본문 바로가기

개발중/Spring Security

[스프링 시큐리티] - 필터 체인

728x90
반응형

 

스프링 시큐리티 필터 체인에 대해 알아보기


 

 WebAsyncManagerIntegrationFilter

 

이 필터는 SecurityContext 와 비동기 요청 처리를 위한

핵심 클래스인 스프링 웹의 WebAsyncManager 간의 통합을 제공한다.

 


 

 SecurityContextPersistenceFilter

 

요청이 도달하는 다음 필터는 SecurityContextPersistenceFilter 이다.

이 필터는 스프링 시큐리티가 정상적으로 동작하기 위해 필터 체인에 꼭 존재해야 하는 필터 체인 중 하나이다.
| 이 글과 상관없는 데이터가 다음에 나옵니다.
(** Recording the full sync raises, nothing else does. *)
Definition record_raises (n : nat) (c : Call) : option Exn :=
  match c with
  | SRecordFullSync _ => Some "db locked"
  | _ => None
  end.

(** Nothing synced yet, and the store refuses the final commit. *)
Definition db_locked : World :=
  mkWorld Demo.library (mkStore ∅ None None None None) Demo.builtin ∅ 0
          record_raises [] SyncResult0.

End DemoFail.

(** * Proofs *)

(** ** Rules for [wp] *)

Lemma bind_run {A B} (m : M A) (k : A -> M B) w :
  (m ≫= k) w = match m w with
               | (Ok a, w1) => k a w1
               | (Raise e, w1) => (Raise e, w1)
               end.
Proof. reflexivity. Qed.

Lemma try_except_reraise {A} (m : M A) w :
  try_except m (fun e => raise e) w = m w.
Proof. unfold try_except, raise. by destruct (m w) as [[a|e] w1]. Qed.

Lemma wp_run {A} (m : M A) Q w : wp m Q w -> Q (m w).1 (m w).2.
Proof. done. Qed.

Lemma wp_conseq {A} (m : M A) (Q Q' : Res A -> World -> Prop) w :
  wp m Q w -> (forall r w', Q r w' -> Q' r w') -> wp m Q' w.
Proof. unfold wp. auto. Qed.

Lemma wp_ret {A} (a : A) Q w : Q (Ok a) w -> wp (mret a) Q w.
Proof. done. Qed.

Lemma wp_raise {A} e (Q : Res A -> World -> Prop) w : Q (Raise e) w -> wp (raise e) Q w.
Proof. done. Qed.

Lemma wp_gets {A} (f : World -> A) Q w : Q (Ok (f w)) w -> wp (gets f) Q w.
Proof. done. Qed.

Lemma wp_modify f Q w : Q (Ok tt) (f w) -> wp (modify f) Q w.
Proof. done. Qed.

Lemma wp_bind {A B} (m : M A) (k : A -> M B) Q w :
  wp m (fun r w1 => match r with
                    | Ok a => wp (k a) Q w1
                    | Raise e => Q (Raise e) w1
                    end) w ->
  wp (m ≫= k) Q w.
Proof. unfold wp. rewrite bind_run. by destruct (m w) as [[a|e] w1]. Qed.

Lemma wp_try_except {A} (m : M A) h Q w :
  wp m (fun r w1 => match r with
                    | Ok a => Q (Ok a) w1
                    | Raise e => wp (h e) Q w1
                    end) w ->
  wp (try_except m h) Q w.
Proof. unfold wp, try_except. by destruct (m w) as [[a|e] w1]. Qed.

Lemma wp_call c Q w :
  match faults w (length (trace w)) c with
  | Some e => Q (Raise e) (log c w)
  | None => Q (Ok tt) (log c w)
  end ->
  wp (call c) Q w.
Proof. unfold wp, call. by destruct (faults w _ c). Qed.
요청이 들어올 때 이 필터가 SecurityContextPersistenceFilter에서 SecurityContext 를 로딩해서 설정한다.

 

SecurityContext 가 로드되고 나면 SecurityHolder.getContext() 로 SecurityContext 에 접근이 가능하다. 

 

반면에 여러 요청 간에 발생하는 SecurityContext 에 대한 모든 변경 사항이 영구적으로 저장될 수 있도록

요청이 이 필터를 통해 나가면 SecurityContext 는 SecurityContextRepository 로 다시 업데이트 된다.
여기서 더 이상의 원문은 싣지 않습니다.